### Extracted records:
_ _ _ _ _

(* ===================================================================== *)
(** * Uploading *)
(* ===================================================================== *)

(** X15.  A drop never leaves the upload box in its 'Processing...'
    state; a drop that ends with an error message keeps the data that
    were loaded before; and a drop that changes the data clears the
    error and delivers one record for every row of the file. *)
Theorem onDrop_settles :
  forall (Date_parse : string -> Date) (File : Type)
         (Papa_parse : File -> PapaResult) (papaLoaded : bool)
         (acceptedFiles : list File) (st : App.state),
    let after := onDrop Date_parse File Papa_parse papaLoaded acceptedFiles
                   st false in
    after.2 = false
    /\ (forall message,
          App.error after.1 = Some message -> App.data after.1 = App.data st)
    /\ (App.data after.1 = App.data st
        \/ exists file rest data fields records,
            acceptedFiles = file :: rest
            /\ Papa_parse file = PapaComplete data [] fields
            /\ processedData Date_parse data = Normal records
            /\ length records = length data
            /\ App.data after.1 = Some records
            /\ App.error after.1 = None).
Proof.
  intros Date_parse File Papa_parse papaLoaded acceptedFiles st after.
  subst after. unfold onDrop.
  destruct acceptedFiles as [|file rest]; [by split; [|split; [|left]]|].
  destruct papaLoaded; cbn [negb]; [|by split; [|split; [|left]]].
  destruct (Papa_parse file) as [data errors fields|message] eqn:Hparse;
    [|by split; [|split; [|left]]].
  unfold complete.
  destruct errors as [|e errors]; [|by split; [|split; [|left]]].
  destruct (0 <? length (missingColumns fields))%nat; [by split; [|split; [|left]]|].
  destruct (processedData_Normal Date_parse data) as (records & Hrun & Hlen).
  rewrite Hrun. cbn [fst snd]. split; [done|]. split; [done|].
  right. by exists file, rest, data, fields, records.
Qed.

(** X16.  A file with the required columns and no data row is a
    successful load: the dashboard is shown, with no record, one select
    option, an empty table and a summary of zeros under every filter
    state. *)
Theorem header_only_file_shows_an_empty_dashboard :
  forall (Date_parse : string -> Date) (File : Type)
         (Papa_parse : File -> PapaResult) (file : File) (rest : list File)
         (fields : list string) (st : App.state) (loading : bool),
    Papa_parse file = PapaComplete [] [] fields ->
    missingColumns fields = [] ->
    let after := onDrop Date_parse File Papa_parse true (file :: rest)
                   st loading in
    after = ({| App.data := Some []; App.error := None |}, false)
    /\ showsDashboard after.1 = true
    /\ adGroups [] = [Some "All Ad Groups"]
    /\ forall filters : Filters,
        filteredData [] filters = []
        /\ tableRows (filteredData [] filters) = []
        /\ summary (filteredData [] filters) = allZeroSummary.
Proof.
  intros Date_parse File Papa_parse file rest fields st loading Hparse Hfields
    after.
  assert (after = ({| App.data := Some []; App.error := None |}, false)) as ->.
  { subst after. unfold onDrop. cbn [negb]. rewrite Hparse.
    unfold complete. by rewrite Hfields. }
  by repeat split.
Qed.
(** X2: the keys that the engine passes never leave the cache directory:
    for a non-empty action id the marker file lies directly in
    [<cacheDir>/action], for a non-empty output id the object file lies
    directly in [<cacheDir>/object]; the key of an empty id is that directory
    itself. *)
Theorem enc_keys_stay_in_cache_dir p fs (actionID outputID : list byte) :
  IsAbs (cwd fs) = true ->
  actionID <> [] ->
  outputID <> [] ->
  parent_dir (resolve fs (LocalStore.actionPath p (Cache.enc actionID)))
  = resolve fs (Join [LocalStore.cacheDir p; "action"])
  /\ parent_dir (resolve fs (LocalStore.objPath p (Cache.enc outputID)))
     = resolve fs (Join [LocalStore.cacheDir p; "object"])
  /\ resolve fs (LocalStore.actionPath p (Cache.enc []))
     = resolve fs (Join [LocalStore.cacheDir p; "action"])
  /\ resolve fs (LocalStore.objPath p (Cache.enc []))
     = resolve fs (Join [LocalStore.cacheDir p; "object"]).
Proof.
  intros Hcwd Ha Ho.
  assert (Hsa : simple "action") by (repeat split; discriminate).
  assert (Hso : simple "object") by (repeat split; discriminate).
  unfold LocalStore.actionPath, LocalStore.objPath.
  repeat split.
  - apply parent_dir_entry; auto using enc_simple, enc_nonempty; discriminate.
  - apply parent_dir_entry; auto using enc_simple, enc_nonempty; discriminate.
  - change (Cache.enc []) with "". now rewrite <- Join_two_three by discriminate.
  - change (Cache.enc []) with "". now rewrite <- Join_two_three by discriminate.
Qed.

Lemma enc_keys_stay_in_cache_dir_witness :
  parent_dir (resolve ex_disk (LocalStore.actionPath ex_store (Cache.enc [x61])))
  = resolve ex_disk (Join [LocalStore.cacheDir ex_store; "action"]).
Proof.
  apply (enc_keys_stay_in_cache_dir ex_store ex_disk [x61] [x62]).
  - reflexivity.
  - discriminate.
  - discriminate.
Defined.

(** ** How entries of the local store live together *)

(** What a [Put] touches, whatever its result: the object file, and the
    marker file when it succeeds. *)
Lemma local_Put_frame p actionId objectId body fs r fs' :
  LocalStore.Put p actionId objectId body fs = (r, fs') ->
  cwd fs' = cwd fs
  /\ (snd r <> None -> fst r = "")
  /\ forall key,
       key <> resolve fs (resolve fs (LocalStore.objPath p objectId)) ->
       (key <> resolve fs (LocalStore.actionPath p actionId) \/ snd r <> None) ->
       nodes fs' !! key = nodes fs !! key.
Proof.
  unfold LocalStore.Put. rewrite Abs_resolve.
  set (d := resolve fs (LocalStore.objPath p objectId)).
  unfold os_Create. destruct (writable fs (resolve fs d)).
  { intros [= <- <-]. repeat split; auto. }
  unfold io_Copy. destruct (rd_err body).
  { intros [= <- <-]. split; [reflexivity |]. split; [reflexivity |].
    intros key Hk _. simpl. now rewrite !lookup_insert_ne by congruence. }
  unfold os_WriteFile. destruct (writable _ _).
  { intros [= <- <-]. split; [reflexivity |]. split; [reflexivity |].
    intros key Hk _. simpl. now rewrite !lookup_insert_ne by congruence. }
  intros [= <- <-]. split; [reflexivity |]. split; [simpl; congruence |].
  intros key Hk [Hm | Hr]; [| simpl in Hr; congruence].
  simpl. rewrite !lookup_insert_ne; [reflexivity | congruence | congruence |].
  intros Heq. apply Hm. now rewrite <- Heq.
Qed.

(** A hit of [Get] rests on two files: while they stay as they are, so does
    the hit. *)
Lemma local_Get_hit_stable p actionId fs fs' objectId diskpath :
  LocalStore.Get p actionId fs = (objectId, diskpath, None) ->
  (objectId, diskpath) <> ("", "") ->
  cwd fs' = cwd fs ->
  nodes fs' !! resolve fs (LocalStore.actionPath p actionId)
  = nodes fs !! resolve fs (LocalStore.actionPath p actionId) ->
  nodes fs' !! resolve fs diskpath = nodes fs !! resolve fs diskpath ->
  LocalStore.Get p actionId fs' = (objectId, diskpath, None).
Proof.
  intros Hget Hne Hcwd Hmk Hobj.
  destruct (local_Get_hit_inv _ _ _ _ _ Hget Hne)
    as (data & size & fi & Hread & Hm & Habs & Hstat & Hsize).
  assert (Hres : forall name, resolve fs' name = resolve fs name).
  { intros name. unfold resolve. now rewrite Hcwd. }
  rewrite (local_Get_marker p actionId fs' data objectId size).
  - replace (Abs fs' (LocalStore.objPath p objectId)) with (Ok (A:=string) diskpath).
    2:{ rewrite <- Habs. unfold Abs, os_Getwd. now rewrite Hcwd. }
    replace (os_Stat fs' diskpath) with (Ok fi).
    2:{ rewrite <- Hstat. unfold os_Stat. now rewrite Hres, Hobj. }
    rewrite Hsize, Z.eqb_refl. reflexivity.
  - rewrite <- Hread. unfold os_ReadFile. now rewrite Hres, Hmk.
  - exact Hm.
Qed.

(** The places of the marker and of the object for keys of hexadecimal
    digits. *)
Lemma hex_keys_places p fs a1 a2 o1 o2 :
  IsAbs (cwd fs) = true ->
  all_hex a1 = true -> all_hex a2 = true ->
  all_hex o1 = true -> all_hex o2 = true ->
  (a1 <> a2 ->
   resolve fs (LocalStore.actionPath p a1) <> resolve fs (LocalStore.actionPath p a2))
  /\ (o1 <> o2 ->
      resolve fs (LocalStore.objPath p o1) <> resolve fs (LocalStore.objPath p o2))
  /\ resolve fs (LocalStore.actionPath p a1) <> resolve fs (LocalStore.objPath p o1)
  /\ resolve fs (resolve fs (LocalStore.objPath p o1))
     = resolve fs (LocalStore.objPath p o1).
Proof.
  intros Hcwd Ha1 Ha2 Ho1 Ho2.
  assert (Hsa : simple "action") by (repeat split; discriminate).
  assert (Hso : simple "object") by (repeat split; discriminate).
  apply all_hex_simple in Ha1, Ha2, Ho1, Ho2.
  unfold LocalStore.actionPath, LocalStore.objPath.
  repeat split.
  - intros Hne Heq. apply Hne.
    now apply (resolve_entry_inj fs (LocalStore.cacheDir p) "action").
  - intros Hne Heq. apply Hne.
    now apply (resolve_entry_inj fs (LocalStore.cacheDir p) "object").
  - now apply resolve_action_object.
  - now apply resolve_entry_idem.
Qed.

(** X4: a [Put] for one action leaves the entry of every other action as it
    is, when the keys are hexadecimal strings and the two entries name
    different objects: a hit of [Get] before the [Put] is the same hit after
    it, whether the [Put] succeeds or fails. *)
Theorem local_Put_keeps_other_entries p fs a1 o1 d1 a2 o2 body r fs' :
  IsAbs (cwd fs) = true ->
  all_hex a1 = true -> all_hex o1 = true ->
  all_hex a2 = true -> all_hex o2 = true ->
  o1 <> "" -> a1 <> a2 -> o1 <> o2 ->
  LocalStore.Get p a1 fs = (o1, d1, None) ->
  LocalStore.Put p a2 o2 body fs = (r, fs') ->
  LocalStore.Get p a1 fs' = (o1, d1, None).
Proof.
  intros Hcwd Ha1 Ho1 Ha2 Ho2 Hne Ha Ho Hget Hput.
  assert (Hpair : (o1, d1) <> ("", "")) by congruence.
  destruct (local_Get_hit_inv _ _ _ _ _ Hget Hpair)
    as (_ & _ & _ & _ & _ & Habs & _).
  rewrite Abs_resolve in Habs. injection Habs as <-.
  destruct (local_Put_frame _ _ _ _ _ _ _ Hput) as (Hwd & _ & Hframe).
  destruct (hex_keys_places p fs a1 a2 o1 o2 Hcwd Ha1 Ha2 Ho1 Ho2)
    as (Hmm & Hoo & Hmo1 & Hidem1).
  destruct (hex_keys_places p fs a2 a1 o2 o1 Hcwd Ha2 Ha1 Ho2 Ho1)
    as (_ & _ & Hmo2 & Hidem2).
  destruct (hex_keys_places p fs a1 a2 o2 o1 Hcwd Ha1 Ha2 Ho2 Ho1)
    as (_ & _ & Hm1o2 & _).
  destruct (hex_keys_places p fs a2 a1 o1 o2 Hcwd Ha2 Ha1 Ho1 Ho2)
    as (_ & _ & Hm2o1 & _).
  apply (local_Get_hit_stable p a1 fs fs' o1 _ Hget Hpair Hwd).
  - apply Hframe; [rewrite Hidem2; exact Hm1o2 | left; auto].
  - rewrite Hidem1. apply Hframe; [rewrite Hidem2; auto | left; congruence].
Qed.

_ _ _ _ _

### What needs to be done:
Copy out every line of the data that includes the word "Some".

### Expected output:
          App.error after.1 = Some message -> App.data after.1 = App.data st)
            /\ App.data after.1 = Some records
    after = ({| App.data := Some []; App.error := None |}, false)
    /\ adGroups [] = [Some "All Ad Groups"]
  assert (after = ({| App.data := Some []; App.error := None |}, false)) as ->.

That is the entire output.